▸ **Activity**: Once you reach the line that holds "resynchronisation entry point, the" in the listing below, output it and every line after it through the line that holds "Part I holds", word for word.
═══ Source data
(** * Semantic Flow Language: the AI synchronisation core

    A shallow embedding of the connector helpers, the retry controller, the
    resynchronisation entry point, the package-description lookup and the
    flow merge of the Node-RED Semantic Flow Language plugin, with the
    properties its specification states about them.

    Part I holds the embedding, one module per source unit.  Part II holds
    the theorems.  JavaScript strings are modelled as lists of characters
    ([text]); JavaScript objects used as dictionaries are finite maps keyed by
    strings. *)

From Stdlib Require Import ZArith Uint63 PrimFloat SpecFloat FloatOps.
From Stdlib Require Import Ascii String DecimalString.
From stdpp Require Import gmap strings list fin_maps.

Local Open Scope Z_scope.

(* ===================================================================== *)
(** * Part I.  The embedding                                              *)
(* ===================================================================== *)

(** ** Text *)

Abbreviation text := (list ascii).

Definition txt (s : string) : text := list_ascii_of_string s.

(** [Array.prototype.join]. *)
Fixpoint join (sep : text) (l : list text) : text :=
  match l with
  | [] => []
  | [x] => x
  | x :: rest => x ++ sep ++ join sep rest
  end.

(** [needle] occurs in [hay] (what Jest's [toContain] and [String.includes]
    decide on strings). *)
Definition occurs_in (needle hay : text) : Prop :=
  ∃ pre post, hay = pre ++ needle ++ post.

Fixpoint starts_with (p s : text) : bool :=
  match p, s with
  | [], _ => true
  | a :: p', b :: s' => if decide (a = b) then starts_with p' s' else false
  | _ :: _, [] => false
  end.

Fixpoint includes (needle hay : text) : bool :=
  starts_with needle hay ||
  match hay with
  | [] => false
  | _ :: hay' => includes needle hay'
  end.

(** ** Connector configuration: [validateConfig]
    (openai-connector-node.js, and its azure, google and anthropic
    siblings) *)

Module Validate.

(** The values a configuration field can hold: [getEnv] yields strings,
    settings files may hold numbers, booleans or null. *)
Inductive cval :=
| CStr (s : text)
| CNum (n : Z)
| CBool (b : bool)
| CNull.

(** JavaScript truthiness of [config[field]]; a missing key reads as
    [undefined]. *)
Definition truthy (v : option cval) : bool :=
  match v with
  | None => false
  | Some (CStr s) => negb (bool_decide (s = []))
  | Some (CNum n) => negb (n =? 0)
  | Some (CBool b) => b
  | Some CNull => false
  end.

Inductive connector := OpenAI | AzureOpenAI | Google | Anthropic.

Definition required (c : connector) : list string :=
  match c with
  | OpenAI => ["apiKey"]
  | AzureOpenAI => ["endpoint"; "apiKey"; "deploymentName"]
  | Google => ["apiKey"]
  | Anthropic => ["apiKey"]
  end.

Record validation := { valid : bool; errors : list text }.

Definition missing_fields (c : connector) (config : gmap string cval)
  : list string :=
  List.filter (fun field => negb (truthy (config !! field))) (required c).

Definition validateConfig (c : connector) (config : gmap string cval)
  : validation :=
  let missing := missing_fields c config in
  if (0 <? Z.of_nat (length missing))
  then {| valid := false;
          errors := [txt "Missing required fields: "
                       ++ join (txt ", ") (txt <$> missing)] |}
  else {| valid := true; errors := [] |}.

End Validate.

(** ** Flow context: [ConnectorUtils.serializeFlowContext]
    (connector-utils.js) *)

Module Serialize.

Definition LF : ascii := "010"%char.
Definition dq : ascii := "034"%char.

(** A template literal renders an integer in decimal. *)
Definition showZ (n : Z) : text := txt (NilZero.string_of_int (Z.to_int n)).

Definition notice (keepCount : Z) (total : nat) : text :=
  [LF; LF] ++ txt "/* NOTE: Flow truncated for context. Showing "
    ++ showZ keepCount ++ txt " of " ++ showZ (Z.of_nat total)
    ++ txt " nodes. Preserve structure of unseen nodes. */".

Section Host.
(** Two things come from the JavaScript host and are taken as they
    are: [JSON.stringify(nodes, null, 2)], and the arithmetic of
    numbers (IEEE doubles) with [Math.floor] read back as an integer. *)
Context {node number : Type}.
Variable stringify : list node → text.
Variable ofInt : Z → number.
Variable divide multiply : number → number → number.
Variable floor : number → Z.

Definition keepCount (nodes : list node) (maxFlowContextChars : Z) : Z :=
  let json := stringify nodes in
  let ratio := divide (ofInt maxFlowContextChars)
                      (ofInt (Z.of_nat (length json))) in
  Z.max 1 (floor (multiply (ofInt (Z.of_nat (length nodes))) ratio)).

(** [nodes.slice(0, keepCount)] *)
Definition trimmed (nodes : list node) (maxFlowContextChars : Z)
  : list node :=
  take (Z.to_nat (keepCount nodes maxFlowContextChars)) nodes.

Definition serializeFlowContext (nodes : list node)
    (maxFlowContextChars : Z) : text :=
  let json := stringify nodes in
  if Z.of_nat (length json) <=? maxFlowContextChars
  then json
  else stringify (trimmed nodes maxFlowContextChars)
         ++ notice (keepCount nodes maxFlowContextChars) (length nodes).
End Host.

(** *** A host to run the function on

    Numbers are IEEE 754 doubles.  Integers below 2^53 convert exactly;
    the floor of a finite double is exact. *)

Definition ofZ (n : Z) : float :=
  if n <? 0 then PrimFloat.opp (PrimFloat.of_uint63 (Uint63.of_Z (- n)))
  else PrimFloat.of_uint63 (Uint63.of_Z n).

(** [Math.floor] of a finite double (the quotient and the product below
    are finite: the JSON text of a list is never empty). *)
Definition floorZ (f : float) : Z :=
  match Prim2SF f with
  | S754_finite negative m e =>
      let v := if negative then Z.neg m else Z.pos m in
      if 0 <=? e then v * 2 ^ e else v / 2 ^ (- e)
  | _ => 0
  end.

(** Nodes whose fields are strings, printed as [JSON.stringify] prints
    them with a two-space indent. *)
Definition sampleNode : Type := list (string * string).

Definition quoted (s : string) : text := [dq] ++ txt s ++ [dq].

Definition printMember (kv : string * string) : text :=
  txt "    " ++ quoted kv.1 ++ txt ": " ++ quoted kv.2.

Definition printNode (n : sampleNode) : text :=
  match n with
  | [] => txt "  {}"
  | _ => txt "  {" ++ [LF] ++ join (txt "," ++ [LF]) (printMember <$> n)
           ++ [LF] ++ txt "  }"
  end.

Definition printNodes (nodes : list sampleNode) : text :=
  match nodes with
  | [] => txt "[]"
  | _ => txt "[" ++ [LF] ++ join (txt "," ++ [LF]) (printNode <$> nodes)
           ++ [LF] ++ txt "]"
  end.

Definition sampleKeepCount : list sampleNode → Z → Z :=
  keepCount printNodes ofZ PrimFloat.div PrimFloat.mul floorZ.

Definition sampleTrimmed : list sampleNode → Z → list sampleNode :=
  trimmed printNodes ofZ PrimFloat.div PrimFloat.mul floorZ.

Definition sampleSerialize : list sampleNode → Z → text :=
  serializeFlowContext printNodes ofZ PrimFloat.div PrimFloat.mul floorZ.

(** The node list of the repository's connector test. *)
Definition longNodes : list sampleNode :=
  [[("id", "1"); ("name", "aaaaaaaaaaaaaaaaaaaaaaaaaaaaaaaaaaaaaaaaaaaaaaaaaa")];
   [("id", "2"); ("name", "b")]].

(** Twenty-two small nodes whose JSON text has 528 characters. *)
Definition smallNodes : list sampleNode :=
  replicate 20 [("id", "nn")] ++ replicate 2 [("id", "n")].

End Serialize.

(** ** A JSON reader to run examples on

    [JSON.parse] belongs to the host; the embedding takes it as a
    parameter.  This reader follows the JSON grammar (RFC 8259) on ASCII
    text and serves as that parameter in the examples.  String literals
    are kept as written, escapes included. *)

Module Json.
Local Open Scope char_scope.
Local Set Warnings "-register-all".

Inductive value :=
| Null
| Bool (b : bool)
| Number (literal : text)
| String (raw : text)
| Array (items : list value)
| Object (members : list (text * value)).

Definition dq : ascii := "034".
Definition backslash : ascii := "092".

Definition isWs (c : ascii) : bool :=
  match c with
  | " " | "009" | "010" | "013" => true
  | _ => false
  end.

Fixpoint skipWs (s : text) : text :=
  match s with
  | c :: rest => if isWs c then skipWs rest else s
  | [] => []
  end.

Definition isDigit (c : ascii) : bool :=
  match c with
  | "0" | "1" | "2" | "3" | "4" | "5" | "6" | "7" | "8" | "9" => true
  | _ => false
  end.

Definition isHex (c : ascii) : bool :=
  isDigit c ||
  match c with
  | "a" | "b" | "c" | "d" | "e" | "f"
  | "A" | "B" | "C" | "D" | "E" | "F" => true
  | _ => false
  end.

Definition isSimpleEscape (c : ascii) : bool :=
  bool_decide (c = dq) || bool_decide (c = backslash) ||
  match c with
  | "/" | "b" | "f" | "n" | "r" | "t" => true
  | _ => false
  end.

(** The rest of a string literal after its opening quote. *)
Fixpoint stringBody (acc s : text) : option (text * text) :=
  match s with
  | [] => None
  | c :: rest =>
      if bool_decide (c = dq) then Some (acc, rest)
      else if bool_decide (c = backslash) then
        match rest with
        | e :: rest' =>
            if isSimpleEscape e then stringBody (acc ++ [c; e]) rest'
            else if bool_decide (e = "u") then
              match rest' with
              | h1 :: h2 :: h3 :: h4 :: rest'' =>
                  if isHex h1 && isHex h2 && isHex h3 && isHex h4
                  then stringBody (acc ++ [c; e; h1; h2; h3; h4]) rest''
                  else None
              | _ => None
              end
            else None
        | [] => None
        end
      else if (nat_of_ascii c <? 32)%nat then None
      else stringBody (acc ++ [c]) rest
  end.

Fixpoint digits (s : text) : text * text :=
  match s with
  | c :: rest =>
      if isDigit c then let '(ds, rest') := digits rest in (c :: ds, rest')
      else ([], s)
  | [] => ([], [])
  end.

Definition integerPart (s : text) : option (text * text) :=
  match s with
  | "0" :: rest => Some (["0"], rest)
  | c :: _ =>
      if isDigit c then Some (digits s) else None
  | [] => None
  end.

Definition fractionPart (s : text) : option (text * text) :=
  match s with
  | "." :: rest =>
      match digits rest with
      | ([], _) => None
      | (ds, rest') => Some ("." :: ds, rest')
      end
  | _ => Some ([], s)
  end.

Definition exponentDigits (mark : text) (s : text) : option (text * text) :=
  match digits s with
  | ([], _) => None
  | (ds, rest) => Some (mark ++ ds, rest)
  end.

Definition exponentPart (s : text) : option (text * text) :=
  match s with
  | "e" :: "+" :: rest => exponentDigits ["e"; "+"] rest
  | "e" :: "-" :: rest => exponentDigits ["e"; "-"] rest
  | "e" :: rest => exponentDigits ["e"] rest
  | "E" :: "+" :: rest => exponentDigits ["E"; "+"] rest
  | "E" :: "-" :: rest => exponentDigits ["E"; "-"] rest
  | "E" :: rest => exponentDigits ["E"] rest
  | _ => Some ([], s)
  end.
══════
▸ **Exercise result**:
    resynchronisation entry point, the package-description lookup and the
    flow merge of the Node-RED Semantic Flow Language plugin, with the
    properties its specification states about them.

    Part I holds the embedding, one module per source unit.  Part II holds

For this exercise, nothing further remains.